* [EXERCISE OBJECTIVE]:
Copy out the lines of the records below, and only those lines, from the one with "Lemma wit_config_ok : config_ok wit_config." through the one with "currentTerm (rn_Raft n) = 0.", exactly as they appear.

Stored data entries:
= Beginning of Section =
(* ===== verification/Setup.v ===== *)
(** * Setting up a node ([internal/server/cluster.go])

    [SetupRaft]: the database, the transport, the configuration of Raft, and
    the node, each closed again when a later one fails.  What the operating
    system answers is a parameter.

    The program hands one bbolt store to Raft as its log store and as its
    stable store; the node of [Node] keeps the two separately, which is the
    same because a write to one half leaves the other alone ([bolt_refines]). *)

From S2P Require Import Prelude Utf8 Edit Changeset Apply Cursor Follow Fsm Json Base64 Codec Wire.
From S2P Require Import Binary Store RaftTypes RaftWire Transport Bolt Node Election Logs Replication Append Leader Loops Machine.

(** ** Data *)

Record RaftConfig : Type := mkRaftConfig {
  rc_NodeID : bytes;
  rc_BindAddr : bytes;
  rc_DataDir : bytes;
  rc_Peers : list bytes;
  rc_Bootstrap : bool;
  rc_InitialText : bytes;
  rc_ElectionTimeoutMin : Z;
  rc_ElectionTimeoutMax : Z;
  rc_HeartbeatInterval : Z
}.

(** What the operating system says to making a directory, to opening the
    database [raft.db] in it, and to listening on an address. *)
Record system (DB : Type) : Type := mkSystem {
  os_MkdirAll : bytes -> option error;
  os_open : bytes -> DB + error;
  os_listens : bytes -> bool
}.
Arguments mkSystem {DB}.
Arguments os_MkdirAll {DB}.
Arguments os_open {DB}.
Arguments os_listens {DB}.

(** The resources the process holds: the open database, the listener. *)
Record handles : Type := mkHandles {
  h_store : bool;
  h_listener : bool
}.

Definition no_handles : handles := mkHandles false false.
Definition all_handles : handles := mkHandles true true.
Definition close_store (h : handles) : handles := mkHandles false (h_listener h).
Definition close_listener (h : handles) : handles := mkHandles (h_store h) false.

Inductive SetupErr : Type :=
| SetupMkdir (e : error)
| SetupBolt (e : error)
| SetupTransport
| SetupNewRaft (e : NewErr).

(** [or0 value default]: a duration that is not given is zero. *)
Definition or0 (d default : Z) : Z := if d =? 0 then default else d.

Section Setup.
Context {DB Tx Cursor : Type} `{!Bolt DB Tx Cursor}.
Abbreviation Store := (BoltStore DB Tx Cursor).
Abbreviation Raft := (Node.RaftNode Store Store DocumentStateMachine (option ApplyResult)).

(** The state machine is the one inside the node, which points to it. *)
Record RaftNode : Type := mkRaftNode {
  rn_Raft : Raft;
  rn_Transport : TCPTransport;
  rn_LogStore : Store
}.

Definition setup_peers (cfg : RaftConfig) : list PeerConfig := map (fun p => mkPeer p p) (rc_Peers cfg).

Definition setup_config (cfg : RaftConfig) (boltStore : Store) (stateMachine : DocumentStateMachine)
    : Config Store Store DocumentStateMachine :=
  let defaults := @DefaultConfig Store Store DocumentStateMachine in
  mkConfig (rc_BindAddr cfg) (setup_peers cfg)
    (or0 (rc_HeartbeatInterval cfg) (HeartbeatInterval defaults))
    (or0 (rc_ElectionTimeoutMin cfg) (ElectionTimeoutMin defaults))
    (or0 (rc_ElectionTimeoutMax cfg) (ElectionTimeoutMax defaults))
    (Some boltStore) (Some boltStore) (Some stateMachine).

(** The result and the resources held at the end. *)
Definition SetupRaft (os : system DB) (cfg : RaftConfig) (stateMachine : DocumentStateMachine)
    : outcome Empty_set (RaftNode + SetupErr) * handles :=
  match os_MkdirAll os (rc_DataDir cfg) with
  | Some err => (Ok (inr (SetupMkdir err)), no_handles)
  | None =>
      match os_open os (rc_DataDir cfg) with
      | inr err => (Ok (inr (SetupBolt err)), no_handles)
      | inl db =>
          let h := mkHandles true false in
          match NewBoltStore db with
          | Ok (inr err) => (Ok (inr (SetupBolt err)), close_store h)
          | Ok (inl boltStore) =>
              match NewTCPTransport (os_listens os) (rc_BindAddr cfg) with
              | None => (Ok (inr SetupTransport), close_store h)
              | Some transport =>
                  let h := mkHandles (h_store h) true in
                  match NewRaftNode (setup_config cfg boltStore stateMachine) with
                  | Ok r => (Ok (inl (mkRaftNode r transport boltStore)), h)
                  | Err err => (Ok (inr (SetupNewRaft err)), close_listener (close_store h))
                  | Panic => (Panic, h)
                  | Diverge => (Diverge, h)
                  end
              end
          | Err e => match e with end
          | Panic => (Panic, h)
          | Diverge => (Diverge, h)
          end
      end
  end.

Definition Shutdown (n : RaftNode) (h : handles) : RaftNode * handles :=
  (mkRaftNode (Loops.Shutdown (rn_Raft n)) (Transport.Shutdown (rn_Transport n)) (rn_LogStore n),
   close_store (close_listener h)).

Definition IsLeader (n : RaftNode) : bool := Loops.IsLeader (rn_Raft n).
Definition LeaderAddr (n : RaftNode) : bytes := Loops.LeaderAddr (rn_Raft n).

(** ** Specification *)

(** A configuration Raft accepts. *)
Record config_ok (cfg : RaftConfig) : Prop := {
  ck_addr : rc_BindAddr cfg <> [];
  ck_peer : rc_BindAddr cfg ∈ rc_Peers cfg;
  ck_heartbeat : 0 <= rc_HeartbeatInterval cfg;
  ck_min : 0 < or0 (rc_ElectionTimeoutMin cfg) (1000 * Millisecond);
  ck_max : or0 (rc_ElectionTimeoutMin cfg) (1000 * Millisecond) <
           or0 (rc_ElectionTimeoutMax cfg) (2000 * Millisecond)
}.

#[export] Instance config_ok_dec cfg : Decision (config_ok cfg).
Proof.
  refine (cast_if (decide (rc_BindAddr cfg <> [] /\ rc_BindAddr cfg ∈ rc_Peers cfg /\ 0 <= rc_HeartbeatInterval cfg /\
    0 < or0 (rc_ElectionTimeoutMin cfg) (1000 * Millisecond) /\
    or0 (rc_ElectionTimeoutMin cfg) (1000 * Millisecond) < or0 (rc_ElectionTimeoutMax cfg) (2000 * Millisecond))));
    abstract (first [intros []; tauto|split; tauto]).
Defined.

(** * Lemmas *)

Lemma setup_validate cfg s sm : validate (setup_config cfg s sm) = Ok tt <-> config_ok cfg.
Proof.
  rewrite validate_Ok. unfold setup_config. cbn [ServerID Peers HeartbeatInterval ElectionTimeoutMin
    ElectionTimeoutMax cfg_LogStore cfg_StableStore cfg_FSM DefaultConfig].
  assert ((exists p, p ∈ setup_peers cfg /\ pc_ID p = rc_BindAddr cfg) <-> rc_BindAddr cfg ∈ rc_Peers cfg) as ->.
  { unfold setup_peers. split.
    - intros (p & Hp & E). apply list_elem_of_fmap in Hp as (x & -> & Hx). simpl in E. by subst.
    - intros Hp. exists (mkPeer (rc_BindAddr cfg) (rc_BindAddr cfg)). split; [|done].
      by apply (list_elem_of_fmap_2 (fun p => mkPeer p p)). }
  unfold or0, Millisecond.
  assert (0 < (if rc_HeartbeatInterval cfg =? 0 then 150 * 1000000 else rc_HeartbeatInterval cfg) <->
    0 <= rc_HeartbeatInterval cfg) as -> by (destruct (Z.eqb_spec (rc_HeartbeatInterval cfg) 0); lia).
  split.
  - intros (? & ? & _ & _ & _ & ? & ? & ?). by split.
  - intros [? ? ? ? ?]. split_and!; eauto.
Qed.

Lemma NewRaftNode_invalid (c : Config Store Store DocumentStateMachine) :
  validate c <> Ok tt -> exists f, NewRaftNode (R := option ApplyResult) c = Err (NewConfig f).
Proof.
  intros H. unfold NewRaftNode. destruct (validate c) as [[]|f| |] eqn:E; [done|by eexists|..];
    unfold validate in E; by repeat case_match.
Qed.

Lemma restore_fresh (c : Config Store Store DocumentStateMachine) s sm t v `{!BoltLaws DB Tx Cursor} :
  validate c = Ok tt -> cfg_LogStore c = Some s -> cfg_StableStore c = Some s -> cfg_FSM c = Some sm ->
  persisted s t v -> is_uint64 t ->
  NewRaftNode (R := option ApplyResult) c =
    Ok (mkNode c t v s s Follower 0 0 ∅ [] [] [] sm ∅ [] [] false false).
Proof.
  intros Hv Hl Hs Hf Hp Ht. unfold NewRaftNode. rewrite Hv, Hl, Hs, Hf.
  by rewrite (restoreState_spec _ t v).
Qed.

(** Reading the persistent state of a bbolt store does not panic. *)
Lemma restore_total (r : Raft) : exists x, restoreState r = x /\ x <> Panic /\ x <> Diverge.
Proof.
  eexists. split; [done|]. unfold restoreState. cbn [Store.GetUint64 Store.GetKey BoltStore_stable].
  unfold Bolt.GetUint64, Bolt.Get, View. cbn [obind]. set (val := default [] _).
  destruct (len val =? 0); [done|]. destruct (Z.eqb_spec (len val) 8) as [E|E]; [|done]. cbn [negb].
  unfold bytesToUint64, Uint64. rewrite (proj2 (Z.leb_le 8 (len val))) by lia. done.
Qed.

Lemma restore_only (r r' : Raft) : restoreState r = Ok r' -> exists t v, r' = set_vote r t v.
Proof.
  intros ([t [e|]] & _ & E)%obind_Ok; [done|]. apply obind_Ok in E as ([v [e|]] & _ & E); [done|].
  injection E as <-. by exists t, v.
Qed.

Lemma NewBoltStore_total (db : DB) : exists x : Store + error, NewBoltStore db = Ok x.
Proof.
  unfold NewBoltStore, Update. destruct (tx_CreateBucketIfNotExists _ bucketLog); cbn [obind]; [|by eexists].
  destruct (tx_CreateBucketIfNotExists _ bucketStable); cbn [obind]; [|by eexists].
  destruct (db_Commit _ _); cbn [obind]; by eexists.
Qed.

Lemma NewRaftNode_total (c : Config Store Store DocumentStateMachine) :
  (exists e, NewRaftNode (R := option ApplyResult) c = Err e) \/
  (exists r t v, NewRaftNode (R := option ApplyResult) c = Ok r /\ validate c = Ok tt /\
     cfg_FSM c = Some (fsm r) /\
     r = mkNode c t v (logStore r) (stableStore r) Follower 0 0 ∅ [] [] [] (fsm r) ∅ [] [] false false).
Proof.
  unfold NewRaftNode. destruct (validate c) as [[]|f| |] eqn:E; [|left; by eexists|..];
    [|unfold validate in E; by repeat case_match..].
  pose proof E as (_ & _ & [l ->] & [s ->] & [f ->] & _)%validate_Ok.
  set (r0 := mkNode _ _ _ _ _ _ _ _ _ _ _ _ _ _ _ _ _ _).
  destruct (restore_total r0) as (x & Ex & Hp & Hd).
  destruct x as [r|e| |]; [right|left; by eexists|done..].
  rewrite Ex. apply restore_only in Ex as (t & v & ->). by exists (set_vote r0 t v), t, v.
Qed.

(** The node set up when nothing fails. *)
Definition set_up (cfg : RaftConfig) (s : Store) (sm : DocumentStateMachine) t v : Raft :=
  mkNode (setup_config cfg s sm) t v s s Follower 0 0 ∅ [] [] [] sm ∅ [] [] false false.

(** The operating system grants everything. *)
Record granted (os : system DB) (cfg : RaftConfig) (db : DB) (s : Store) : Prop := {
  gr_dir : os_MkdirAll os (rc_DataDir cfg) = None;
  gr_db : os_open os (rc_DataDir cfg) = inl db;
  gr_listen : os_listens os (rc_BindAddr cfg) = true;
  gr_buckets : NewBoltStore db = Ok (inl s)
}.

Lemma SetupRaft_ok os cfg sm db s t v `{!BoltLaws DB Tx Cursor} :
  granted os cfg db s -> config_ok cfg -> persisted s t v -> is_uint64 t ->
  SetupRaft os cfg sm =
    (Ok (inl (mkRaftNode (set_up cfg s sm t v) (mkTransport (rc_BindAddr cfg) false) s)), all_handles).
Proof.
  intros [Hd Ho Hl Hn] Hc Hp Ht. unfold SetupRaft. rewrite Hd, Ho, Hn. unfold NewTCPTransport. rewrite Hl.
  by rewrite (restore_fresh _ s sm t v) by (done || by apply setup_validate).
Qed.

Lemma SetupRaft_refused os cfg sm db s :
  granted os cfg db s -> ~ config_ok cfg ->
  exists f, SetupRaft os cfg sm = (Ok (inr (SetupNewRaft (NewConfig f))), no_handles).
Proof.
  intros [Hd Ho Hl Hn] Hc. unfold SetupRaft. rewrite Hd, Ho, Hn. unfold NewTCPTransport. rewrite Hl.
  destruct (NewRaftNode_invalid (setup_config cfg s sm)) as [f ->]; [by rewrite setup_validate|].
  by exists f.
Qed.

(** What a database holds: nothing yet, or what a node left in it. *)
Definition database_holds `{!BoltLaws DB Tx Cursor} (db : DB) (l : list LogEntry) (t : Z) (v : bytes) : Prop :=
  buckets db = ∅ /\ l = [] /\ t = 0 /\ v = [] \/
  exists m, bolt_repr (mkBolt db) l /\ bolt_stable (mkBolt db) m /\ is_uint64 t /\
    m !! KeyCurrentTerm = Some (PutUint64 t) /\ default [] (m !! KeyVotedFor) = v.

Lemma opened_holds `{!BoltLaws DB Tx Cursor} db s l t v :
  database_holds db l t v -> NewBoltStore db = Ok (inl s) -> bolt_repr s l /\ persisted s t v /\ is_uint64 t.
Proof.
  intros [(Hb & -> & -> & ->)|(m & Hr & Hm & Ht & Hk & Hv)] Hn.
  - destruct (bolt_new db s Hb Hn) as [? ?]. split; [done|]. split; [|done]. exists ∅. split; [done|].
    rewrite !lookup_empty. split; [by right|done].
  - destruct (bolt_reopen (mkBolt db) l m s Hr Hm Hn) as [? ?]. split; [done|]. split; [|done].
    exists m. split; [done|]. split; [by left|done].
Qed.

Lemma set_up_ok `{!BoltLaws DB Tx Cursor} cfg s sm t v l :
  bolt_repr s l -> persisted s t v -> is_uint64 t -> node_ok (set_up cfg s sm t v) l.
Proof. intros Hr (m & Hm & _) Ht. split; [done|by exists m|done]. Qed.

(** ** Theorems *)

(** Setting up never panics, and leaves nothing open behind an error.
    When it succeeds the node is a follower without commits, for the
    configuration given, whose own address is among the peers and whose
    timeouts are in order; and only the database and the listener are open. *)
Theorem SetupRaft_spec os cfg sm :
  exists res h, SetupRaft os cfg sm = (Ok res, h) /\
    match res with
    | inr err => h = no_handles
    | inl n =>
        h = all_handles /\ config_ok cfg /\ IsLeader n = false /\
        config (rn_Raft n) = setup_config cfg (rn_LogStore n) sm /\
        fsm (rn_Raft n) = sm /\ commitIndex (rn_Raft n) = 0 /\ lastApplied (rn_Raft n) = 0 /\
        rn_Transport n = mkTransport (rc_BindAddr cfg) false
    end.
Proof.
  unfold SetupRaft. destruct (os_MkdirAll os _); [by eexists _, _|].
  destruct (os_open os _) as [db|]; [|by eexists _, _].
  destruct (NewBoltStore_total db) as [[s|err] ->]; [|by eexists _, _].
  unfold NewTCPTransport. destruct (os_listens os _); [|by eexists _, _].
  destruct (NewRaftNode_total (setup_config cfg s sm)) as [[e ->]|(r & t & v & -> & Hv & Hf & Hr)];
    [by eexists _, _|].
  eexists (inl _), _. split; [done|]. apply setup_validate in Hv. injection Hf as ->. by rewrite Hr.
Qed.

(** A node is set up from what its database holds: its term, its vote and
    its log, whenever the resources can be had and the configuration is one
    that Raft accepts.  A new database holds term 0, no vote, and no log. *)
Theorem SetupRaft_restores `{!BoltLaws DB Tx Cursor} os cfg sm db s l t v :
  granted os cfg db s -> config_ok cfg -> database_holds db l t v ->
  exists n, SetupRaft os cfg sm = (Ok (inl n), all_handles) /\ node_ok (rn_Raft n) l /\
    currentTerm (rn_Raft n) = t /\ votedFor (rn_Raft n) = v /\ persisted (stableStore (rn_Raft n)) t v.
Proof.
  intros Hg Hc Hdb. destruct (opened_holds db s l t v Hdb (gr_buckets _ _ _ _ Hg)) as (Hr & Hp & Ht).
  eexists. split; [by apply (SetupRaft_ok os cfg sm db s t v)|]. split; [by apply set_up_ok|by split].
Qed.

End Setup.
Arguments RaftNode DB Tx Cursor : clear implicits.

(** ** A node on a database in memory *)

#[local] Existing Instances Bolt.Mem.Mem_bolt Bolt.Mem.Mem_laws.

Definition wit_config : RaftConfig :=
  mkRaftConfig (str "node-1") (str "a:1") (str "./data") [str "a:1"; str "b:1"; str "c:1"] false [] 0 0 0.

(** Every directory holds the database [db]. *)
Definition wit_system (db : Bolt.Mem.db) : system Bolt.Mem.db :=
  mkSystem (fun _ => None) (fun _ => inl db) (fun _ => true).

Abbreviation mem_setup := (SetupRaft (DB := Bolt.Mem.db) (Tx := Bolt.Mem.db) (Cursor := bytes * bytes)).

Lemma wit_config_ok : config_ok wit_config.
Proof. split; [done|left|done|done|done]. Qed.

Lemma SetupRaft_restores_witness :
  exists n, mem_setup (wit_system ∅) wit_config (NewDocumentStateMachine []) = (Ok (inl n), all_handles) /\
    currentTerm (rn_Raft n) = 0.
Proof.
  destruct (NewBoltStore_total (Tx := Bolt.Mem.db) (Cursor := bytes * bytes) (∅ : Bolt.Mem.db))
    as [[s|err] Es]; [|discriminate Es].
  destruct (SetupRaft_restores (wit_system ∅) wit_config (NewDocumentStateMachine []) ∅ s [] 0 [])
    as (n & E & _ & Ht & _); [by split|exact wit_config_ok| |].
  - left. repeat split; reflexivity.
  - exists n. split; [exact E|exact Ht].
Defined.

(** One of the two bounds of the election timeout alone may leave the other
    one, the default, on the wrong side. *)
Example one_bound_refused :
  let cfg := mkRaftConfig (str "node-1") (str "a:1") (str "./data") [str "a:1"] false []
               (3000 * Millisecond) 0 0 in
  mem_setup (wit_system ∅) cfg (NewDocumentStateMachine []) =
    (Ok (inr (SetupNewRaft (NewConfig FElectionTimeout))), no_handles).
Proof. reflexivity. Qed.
= End of Section =
= Beginning of Section =
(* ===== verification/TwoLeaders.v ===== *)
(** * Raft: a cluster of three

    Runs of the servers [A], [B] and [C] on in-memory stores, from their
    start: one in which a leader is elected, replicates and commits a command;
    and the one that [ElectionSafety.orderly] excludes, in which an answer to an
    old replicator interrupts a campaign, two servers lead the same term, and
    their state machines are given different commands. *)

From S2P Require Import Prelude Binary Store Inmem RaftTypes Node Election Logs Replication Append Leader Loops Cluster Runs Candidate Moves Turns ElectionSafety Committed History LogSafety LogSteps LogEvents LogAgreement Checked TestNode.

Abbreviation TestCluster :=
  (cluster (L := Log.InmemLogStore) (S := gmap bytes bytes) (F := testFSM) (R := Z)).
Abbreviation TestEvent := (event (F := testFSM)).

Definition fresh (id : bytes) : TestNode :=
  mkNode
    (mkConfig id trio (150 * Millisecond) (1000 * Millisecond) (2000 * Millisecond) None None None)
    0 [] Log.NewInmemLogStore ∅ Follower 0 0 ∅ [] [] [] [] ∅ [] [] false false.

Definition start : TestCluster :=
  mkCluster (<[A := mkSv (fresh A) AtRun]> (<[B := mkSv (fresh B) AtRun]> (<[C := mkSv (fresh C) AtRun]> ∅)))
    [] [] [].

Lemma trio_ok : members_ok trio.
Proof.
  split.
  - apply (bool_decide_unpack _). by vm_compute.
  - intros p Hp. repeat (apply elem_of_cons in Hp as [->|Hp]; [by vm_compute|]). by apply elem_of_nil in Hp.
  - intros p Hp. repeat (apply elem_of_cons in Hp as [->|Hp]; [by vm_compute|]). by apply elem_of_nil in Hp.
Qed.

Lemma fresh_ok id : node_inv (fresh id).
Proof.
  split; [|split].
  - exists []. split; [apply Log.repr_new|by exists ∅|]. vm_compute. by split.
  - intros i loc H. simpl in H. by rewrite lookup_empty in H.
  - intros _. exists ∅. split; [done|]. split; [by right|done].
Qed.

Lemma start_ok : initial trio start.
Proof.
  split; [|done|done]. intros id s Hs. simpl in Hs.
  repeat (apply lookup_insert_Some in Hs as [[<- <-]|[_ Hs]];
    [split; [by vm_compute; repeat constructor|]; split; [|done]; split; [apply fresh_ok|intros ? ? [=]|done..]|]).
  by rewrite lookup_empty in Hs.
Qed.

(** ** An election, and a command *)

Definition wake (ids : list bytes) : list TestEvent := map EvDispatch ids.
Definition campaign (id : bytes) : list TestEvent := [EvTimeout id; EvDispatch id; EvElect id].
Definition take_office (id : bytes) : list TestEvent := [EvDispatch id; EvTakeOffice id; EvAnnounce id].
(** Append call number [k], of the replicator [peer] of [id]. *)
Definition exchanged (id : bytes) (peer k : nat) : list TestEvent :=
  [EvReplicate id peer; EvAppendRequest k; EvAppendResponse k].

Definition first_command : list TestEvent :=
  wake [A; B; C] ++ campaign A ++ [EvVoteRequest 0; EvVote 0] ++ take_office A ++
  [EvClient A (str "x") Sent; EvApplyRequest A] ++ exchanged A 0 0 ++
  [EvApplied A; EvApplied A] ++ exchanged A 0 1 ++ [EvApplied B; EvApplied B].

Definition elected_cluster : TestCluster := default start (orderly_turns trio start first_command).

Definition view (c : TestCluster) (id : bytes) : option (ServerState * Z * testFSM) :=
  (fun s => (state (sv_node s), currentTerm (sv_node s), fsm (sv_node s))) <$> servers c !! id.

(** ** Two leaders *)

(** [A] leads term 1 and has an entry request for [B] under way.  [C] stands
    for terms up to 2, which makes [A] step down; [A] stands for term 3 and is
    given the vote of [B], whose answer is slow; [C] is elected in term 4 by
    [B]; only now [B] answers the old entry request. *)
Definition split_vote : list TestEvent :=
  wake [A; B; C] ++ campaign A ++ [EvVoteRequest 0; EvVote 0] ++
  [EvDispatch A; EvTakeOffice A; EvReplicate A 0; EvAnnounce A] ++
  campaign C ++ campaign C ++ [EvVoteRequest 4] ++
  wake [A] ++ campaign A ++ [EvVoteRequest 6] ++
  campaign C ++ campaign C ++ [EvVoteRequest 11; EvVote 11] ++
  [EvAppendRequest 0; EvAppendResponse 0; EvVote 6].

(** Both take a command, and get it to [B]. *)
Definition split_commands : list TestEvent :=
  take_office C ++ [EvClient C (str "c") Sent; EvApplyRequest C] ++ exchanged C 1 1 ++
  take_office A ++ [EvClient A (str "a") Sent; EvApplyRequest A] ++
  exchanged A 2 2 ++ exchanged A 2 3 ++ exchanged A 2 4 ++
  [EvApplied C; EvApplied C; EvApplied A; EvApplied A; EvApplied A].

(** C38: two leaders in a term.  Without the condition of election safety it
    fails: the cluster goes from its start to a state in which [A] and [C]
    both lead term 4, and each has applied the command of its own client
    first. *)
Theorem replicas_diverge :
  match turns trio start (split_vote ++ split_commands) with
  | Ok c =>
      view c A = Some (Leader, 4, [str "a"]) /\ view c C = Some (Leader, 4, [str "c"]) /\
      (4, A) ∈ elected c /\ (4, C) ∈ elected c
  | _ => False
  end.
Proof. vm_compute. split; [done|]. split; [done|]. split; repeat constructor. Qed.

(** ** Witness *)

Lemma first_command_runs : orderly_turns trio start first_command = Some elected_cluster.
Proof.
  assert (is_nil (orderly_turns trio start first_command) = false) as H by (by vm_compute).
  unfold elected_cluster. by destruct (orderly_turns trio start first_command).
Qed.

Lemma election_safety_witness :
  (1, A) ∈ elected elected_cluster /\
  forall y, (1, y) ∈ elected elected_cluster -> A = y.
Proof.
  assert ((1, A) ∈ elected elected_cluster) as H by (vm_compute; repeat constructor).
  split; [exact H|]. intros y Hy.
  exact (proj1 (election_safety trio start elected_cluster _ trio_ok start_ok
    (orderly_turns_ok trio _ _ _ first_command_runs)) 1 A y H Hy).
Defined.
= End of Section =
* [EXERCISE RESPONSE]:
Lemma wit_config_ok : config_ok wit_config.
Proof. split; [done|left|done|done|done]. Qed.

Lemma SetupRaft_restores_witness :
  exists n, mem_setup (wit_system ∅) wit_config (NewDocumentStateMachine []) = (Ok (inl n), all_handles) /\
    currentTerm (rn_Raft n) = 0.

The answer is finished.